HBO Maxes out on sports
AT&T Chairman and CEO Randall Stephenson says that Major League Baseball and NBA games that air on TNT, TBS and via other WarnerMedia outlets will stream on the upcoming HBO Max service, per Georg Szalai and Etan Vlessing of The Hollywood Reporter. Eventually. (In an earnings call, Stephenson also mentioned college basketball, but he may be getting a little over his skis on that one, as any streaming arrangement will first have to be cleared with the NCAA and WarnerMedia’s legacy TV partner, CBS.)

ESPN’s muzzle
ESPN’s Dan Le Batard last week used his radio show as a forum to call out President Trump for how his “dangerous rhetoric” has set off a racist chain reaction among the MAGA-hat set, and then took things a step further by calling out the network for its recently mandated stick-to-sports policy.
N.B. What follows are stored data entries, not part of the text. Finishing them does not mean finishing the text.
(** What applying changes makes of one registration: the last change decides
    what it is, and no edge is lost. *)
Lemma apply_key foreign s f w r l ns errs : condition foreign s f w = Some r ->
  let ns' := (foldl (apply foreign s) (ns, errs) l).1 in
  ((r = true -> sharp (ns !! (f, w))) -> r = true -> sharp (ns' !! (f, w))) /\
  match last_change f w l with
  | None => ns' !! (f, w) = ns !! (f, w)
  | Some k => match flag k with
              | EvDelete => ns' !! (f, w) = None
              | EvAdd => exists a, ns' !! (f, w) = Some (mkKnote (udata k) false a)
              | EvAddClear => exists a, ns' !! (f, w) = Some (mkKnote (udata k) true a)
              end
  end.
Proof.
  intros Hr. induction l as [|k l IH] using rev_ind; [done|]. rewrite foldl_snoc, last_change_snoc. cbn zeta in *.
  destruct (foldl (apply foreign s) (ns, errs) l) as [ns1 errs1]. cbn [fst] in IH. destruct IH as [IH1 IH2]. unfold apply.
  case_decide as E; [destruct E as [-> ->]; rewrite Hr|].
  - destruct (flag k); cbn [fst].
    1,2: split; [intros H0 ->; rewrite lookup_insert_eq; specialize (IH1 H0 eq_refl); by destruct (ns1 !! (f, w))|rewrite lookup_insert_eq; eauto].
    destruct (ns1 !! (f, w)) eqn:E1; cbn [fst]; [rewrite lookup_delete_eq; done|by rewrite E1].
  - assert ((ident k, wr k) <> (f, w)) as Hne by naive_solver.
    destruct (flag k); [destruct (condition foreign s (ident k) (wr k))|destruct (condition foreign s (ident k) (wr k))|destruct (ns1 !! (ident k, wr k))];
      cbn [fst]; rewrite ?lookup_insert_ne, ?lookup_delete_ne by done; by split.
Qed.

(** Retrieving clears only what it reports. *)
Lemma retrieve_key sel ns errs ns' evs : foldl (fun st key => x ← st; retrieve x key) (Some (ns, errs)) sel = Some (ns', evs) ->
  forall key, match ns !! key with
    | None => ns' !! key = None
    | Some n => exists a, ns' !! key = Some (mkKnote (kn_ud n) (kn_clear n) a) /\ (kn_active n = true -> a = true \/ mkEvent key.1 key.2 (kn_ud n) ∈ evs)
    end.
Proof.
  revert ns' evs. induction sel as [|x sel IH] using rev_ind; intros ns' evs H key.
  - cbn in H. simplify_eq. destruct (ns' !! key) as [[ud cl a]|]; cbn; eauto.
  - rewrite foldl_snoc in H. destruct (foldl _ _ sel) as [[ns1 evs1]|] eqn:E; [|done]. cbn [mbind option_bind retrieve] in H.
    specialize (IH _ _ eq_refl key). destruct (ns1 !! x) as [n1|] eqn:E1; [|done]. cbn [mbind option_bind] in H. destruct (kn_active n1) eqn:Ea; [|done]. simplify_eq.
    destruct (decide (x = key)) as [->|Hne].
    + rewrite lookup_insert_eq. destruct (ns !! key) as [n|]; [|congruence]. destruct IH as (a & Ek & Ha). rewrite E1 in Ek. simplify_eq. cbn.
      eexists. split; [done|]. intros _. right. apply elem_of_app. right. by left.
    + rewrite lookup_insert_ne by done. destruct (ns !! key) as [n|]; [|done]. destruct IH as (a & Ek & Ha). exists a. split; [done|].
      intros Hx. destruct (Ha Hx); [by left|right]. apply elem_of_app. by left.
Qed.

Section poll.
Context (foreign : Z -> option bool) (sel : list (Z * bool)) (s s' : Reactor) (Hb : batch s = []).
Context (Hs : kevent foreign sel s = Some s' \/ s' = kevent_intr foreign s).

(** What [kevent] does to the registrations and to nothing else. *)
Lemma kevent_eq : exists ns evs, s' = set_batch evs (set_changes [] (set_knotes ns s)) /\
  forall key, match (foldl (apply foreign s) (knotes s, []) (changes s)).1 !! key with
    | None => ns !! key = None
    | Some n => exists a, ns !! key = Some (mkKnote (kn_ud n) (kn_clear n) a) /\ (kn_active n = true -> a = true \/ mkEvent key.1 key.2 (kn_ud n) ∈ evs)
    end.
Proof using Hs Hb.
  destruct Hs as [Hs'| ->].
  - unfold kevent in Hs'. destruct (foldl _ _ sel) as [[ns evs]|] eqn:E; [|done]. cbn [mbind option_bind] in Hs'. destruct (_ <? _)%nat; [done|]. simplify_eq.
    exists ns, evs. split; [done|]. destruct (foldl (apply foreign s) _ _) as [ns1 errs]. exact (retrieve_key _ _ _ _ _ E).
  - eexists _, []. split; [rewrite <- Hb; by destruct s|]. intros key. destruct (_ !! key) as [[ud cl a]|]; cbn; eauto.
Qed.

(** A registration survives, and so does its edge. *)
Lemma kevent_reg ud f w r : condition foreign s f w = Some r -> reg ud f w s ->
  reg ud f w s' /\ ((r = true -> edge ud f w s) -> r = true -> edge ud f w s').
Proof using Hs Hb.
  intros Hc Hr. destruct kevent_eq as (ns & evs & -> & Hf). specialize (Hf (f, w)). destruct (foldl (apply foreign s) _ _) as [ns1 errs] eqn:E1.
  assert ((r = true -> edge ud f w s) -> r = true -> sharp (knotes s !! (f, w))) as He'.
  { intros He Hx. specialize (He Hx). unfold edge in He. destruct (knotes s !! (f, w)); [|done]. cbn. destruct He as [|(e & Hin & _)]; [done|]. rewrite Hb in Hin. by apply elem_of_nil in Hin. }
  pose proof (apply_key foreign s f w r (changes s) (knotes s) [] Hc) as [Hsh Hk]. rewrite E1 in Hsh, Hk. cbn [fst] in Hsh, Hk, Hf.
  assert (exists a, ns1 !! (f, w) = Some (mkKnote ud true a)) as (a & Ea).
  { unfold reg in Hr. destruct (last_change f w (changes s)) as [k|]; [destruct Hr as [Hfl <-]; by rewrite Hfl in Hk|]. by rewrite Hk. }
  rewrite Ea in Hf, Hsh. destruct Hf as (a' & En & Ha'). cbn in En, Ha', Hsh. split.
  - unfold reg. ksimpl. rewrite (eq_refl : last_change f w [] = None). eauto.
  - intros He Hx. unfold edge. ksimpl. rewrite En. cbn. destruct (Ha' (Hsh (He' He) Hx)) as [|Hin]; [by left|right]. by eexists.
Qed.
End poll.

Lemma kevent_inv foreign sel s s' : Rest s -> batch s = [] -> kevent foreign sel s = Some s' \/ s' = kevent_intr foreign s -> Rest s'.
Proof.
  intros H Hb Hs. pose proof H as [G Hc]. destruct (kevent_eq foreign sel s s' Hb Hs) as (ns & evs & Es & _).
  pose proof G as [G1 G2 G3 G4 G5 G6 G7 G8 G9 G10 G11].
  assert (condition foreign s wake_rd false = Some (0 <? bell s)%nat) as Hw.
  { unfold condition. destruct (socks s !! wake_rd) eqn:E; [|by rewrite Z.eqb_refl].
    destruct (G5 wake_rd) as [Hx|(i & c & Hi & Hf)]; [by rewrite E|by apply elem_of_nil in Hx|]. by destruct (G2 i c Hi) as [(_ & Hne & _) _]. }
  destruct (kevent_reg foreign sel s s' Hb Hs UD_WAKE wake_rd false _ Hw G8) as [Wr We].
  assert ((0 <? bell s)%nat = true -> edge UD_WAKE wake_rd false s) as Wb by (intros Hx; apply Nat.ltb_lt in Hx; exact (G9 Hx)).
  constructor.
  - rewrite Es in *. constructor; try done. intros Hx. apply (We Wb (proj2 (Nat.ltb_lt _ _) Hx)).
  - intros i c Hi. assert (get i s = Some c) as Hi' by (by rewrite Es in Hi). destruct (Hc i c Hi') as [(k & Hk & Hco & Hp) Hr Hwr].
    assert (forall w, condition foreign s (k_fd c) w = Some (if w then writable k else readable k)) as Hcond by (intros w; unfold condition; by rewrite Hk).
    assert (toks i s' = toks i s /\ due s' = due s /\ asked s' = asked s /\ socks s' = socks s) as (T1 & T2 & T3 & T4) by (by rewrite Es).
    constructor.
    + exists k. rewrite T3, T4. split_and!; [done..|]. destruct Hp as [S1 S2 S3 S4 S5 S6 S7|S1 S2 S3 S4 S5 S6 S7 He|r S1 S2 S3 S4 S5 S6 S7 He]; [apply Serving|apply Reading|eapply Writing]; rewrite ?T1, ?T2; try done.
      * exact (proj2 (kevent_reg foreign sel s s' Hb Hs (Z.of_nat i) (k_fd c) false _ (Hcond false) (Hr S7)) He).
      * exact (proj2 (kevent_reg foreign sel s s' Hb Hs (Z.of_nat i) (k_fd c) true _ (Hcond true) (Hwr S7)) He).
    + intros Ha. by apply (kevent_reg foreign sel s s' Hb Hs (Z.of_nat i) (k_fd c) false _ (Hcond false)), Hr.
    + intros Ha. by apply (kevent_reg foreign sel s s' Hb Hs (Z.of_nat i) (k_fd c) true _ (Hcond true)), Hwr.
Qed.

(** ** The other labels *)

(** Registrations of a descriptor that is no connection's. *)
Lemma Inv_notes_off f s s' : Rest s -> f <> wake_rd -> socks s !! f = None ->
  slab s' = slab s -> socks s' = socks s -> changes s' = changes s -> due s' = due s -> asked s' = asked s -> jobs s' = jobs s -> mailbox s' = mailbox s ->
  ready s' = ready s -> dropped s' = dropped s -> batch s' = batch s -> bell s' = bell s -> ringing s' = ringing s ->
  (forall g w, g <> f -> knotes s' !! (g, w) = knotes s !! (g, w)) ->
  (exists hs, handed s ≡ₚ hs ++ handed s' /\ counts (table s') (fun ip => held s ip - tot (fun h => at_source (h_ip h) ip) hs + theirs (tick s') ip)) -> Rest s'.
Proof.
  intros [G Hc] Hw Hf E1 E2 E3 E4 E5 E6 E7 E8 E9 E10 E11 E12 Hn (hs & Hp & Hcnt).
  assert (forall i, get i s' = get i s) as Hg by (intros i; apply get_conns; by rewrite E1).
  assert (forall i, toks i s' = toks i s) as Ht by (intros i; unfold toks; congruence).
  assert (forall x, x ∈ (h_fd <$> handed s') -> x ∈ (h_fd <$> handed s)) as Hsub by (intros x Hx; rewrite Hp, fmap_app, elem_of_app; by right).
  constructor.
  - destruct G as [G1 G2 G3 G4 G5 G6 G7 G8 G9 G10 G11].
    constructor; rewrite ?E1, ?E2, ?E7, ?E8, ?E10, ?E11, ?E12; try done.
    + intros i c. rewrite Hg. intros Hi. destruct (G2 i c Hi) as [? Hh]. split; [done|]. intros Hx. by apply Hh, Hsub.
    + intros i j c d. rewrite !Hg. apply G3.
    + destruct G4 as [N4 G4]. split; [rewrite Hp, fmap_app in N4; by apply NoDup_app in N4 as (_ & _ & ?)|]. intros x Hx. by apply G4, Hsub.
    + intros x Hx. destruct (G5 x Hx) as [|(i & c & Hi)]; [by left|right]. exists i, c. by rewrite Hg.
    + intros i. rewrite Hg, Ht. apply G6.
    + eapply counts_ext, Hcnt. intros ip. unfold held, own, nobody. rewrite E1. rewrite (tot_perm _ _ _ Hp), tot_app. lia.
    + eapply reg_frame, G8; [by rewrite E3|by apply Hn].
    + rewrite Hn by done. done.
  - intros i c. rewrite Hg. intros Hi. pose proof (Hc i c Hi) as Hok. pose proof Hok as [(k & Hk & _) _ _]. eapply conn_ok_frame, Hok.
    constructor; [by rewrite E2| |by rewrite E3|by rewrite E4|by rewrite E5|by rewrite Ht|by rewrite E10]. intros w. apply Hn. congruence.
Qed.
While ESPN President Jimmy Pitaro shows no signs of backing down from his anti-politics stance, Le Batard emerged from a meeting with the network boss unscathed, per the Miami Herald’s Greg Cote.
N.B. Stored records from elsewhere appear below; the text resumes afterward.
Lemma drive_total s init : rx_ok (s_rx s) -> exists s' up, drive_controlbase env dial client_cloned upstream_cloned s init [] = Some (s', up, option_list responder) /\
  exists p, wire (s_tx s') = wire (s_tx s) ++ p.
Proof using.
  intros Hok. unfold drive_controlbase. assert (option_list responder = let addr := from_option str_trim [] (env "DRORB_CONTROL_RESPONDER") in if bool_decide (addr = []) then [] else [addr]) as ->.
  { unfold responder. destruct (env _) as [a|]; cbn [mbind option_bind from_option]; [|done]. by case_bool_decide. }
  cbv zeta. case_bool_decide.
  { destruct (record_echo_spec s (arrived_ok _ Hok)) as (s' & -> & p & _ & Hw). eexists _, _. split; [done|by exists p]. }
  unfold connect. cbn [app]. destruct (dial _) as [u|]; [|eexists _, _; split; [done|]; exists []; by rewrite app_nil_r].
  destruct (if bool_decide (init = []) then _ else _) as [[[]|e] c]; [|eexists _, _; split; [done|]; exists []; by rewrite app_nil_r].
  unfold pump. destruct client_cloned; cbn [negb]; [|eexists _, _; split; [done|]; exists []; by rewrite app_nil_r].
  destruct upstream_cloned; cbn [negb]; [|eexists _, _; split; [done|]; exists []; by rewrite app_nil_r].
  cbn [s_rx s_tx]. destruct (copy_spec (s_rx s) c) as (crx & utx & -> & _). cbn [mbind option_bind].
  destruct (copy_spec (s_rx u) (s_tx s)) as (urx & ctx & -> & p & _ & Hw & _). cbn [mbind option_bind]. eexists _, _. split; [done|]. by exists p.
Qed.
See also: “ESPN, Dan Le Batard, and the Refusal to Ignore Politics” by Louisa Thomas in The New Yorker.

Dallas dollars
The Dallas Cowboys appeared in seven of the top 50 most-watched TV broadcasts in 2018 (see Ad Age’s January coverage for background), so it should be no surprise to learn that Jerry Jones’ football team is the most valuable franchise on the face of the earth. The $5 billion ’boys are tailed by the $4.6 billion New York Yankees, who are closing on a bid to take control of 80 percent of the virtual ATM that is YES Network, as Kurt Badenhausen notes in a Forbes post with the clickworthy headline “The World’s 50 Most Valuable Sports Teams 2019.”

And finally…
This is not a good look for AT&T
As Jon Brodkin of Ars Technica reports, AT&T in the second quarter lost another 946,000 video subs—a 9 percent drop that only serves to further reinforce CBS’s advantage in their carriage scuffle. “The battle for hearts and minds is something a pay-TV heavy simply cannot win,” as Ad Age’s Anthony Crupi wrote on Monday. “Nobody gets mad at the drugs when their dealer is three hours late.”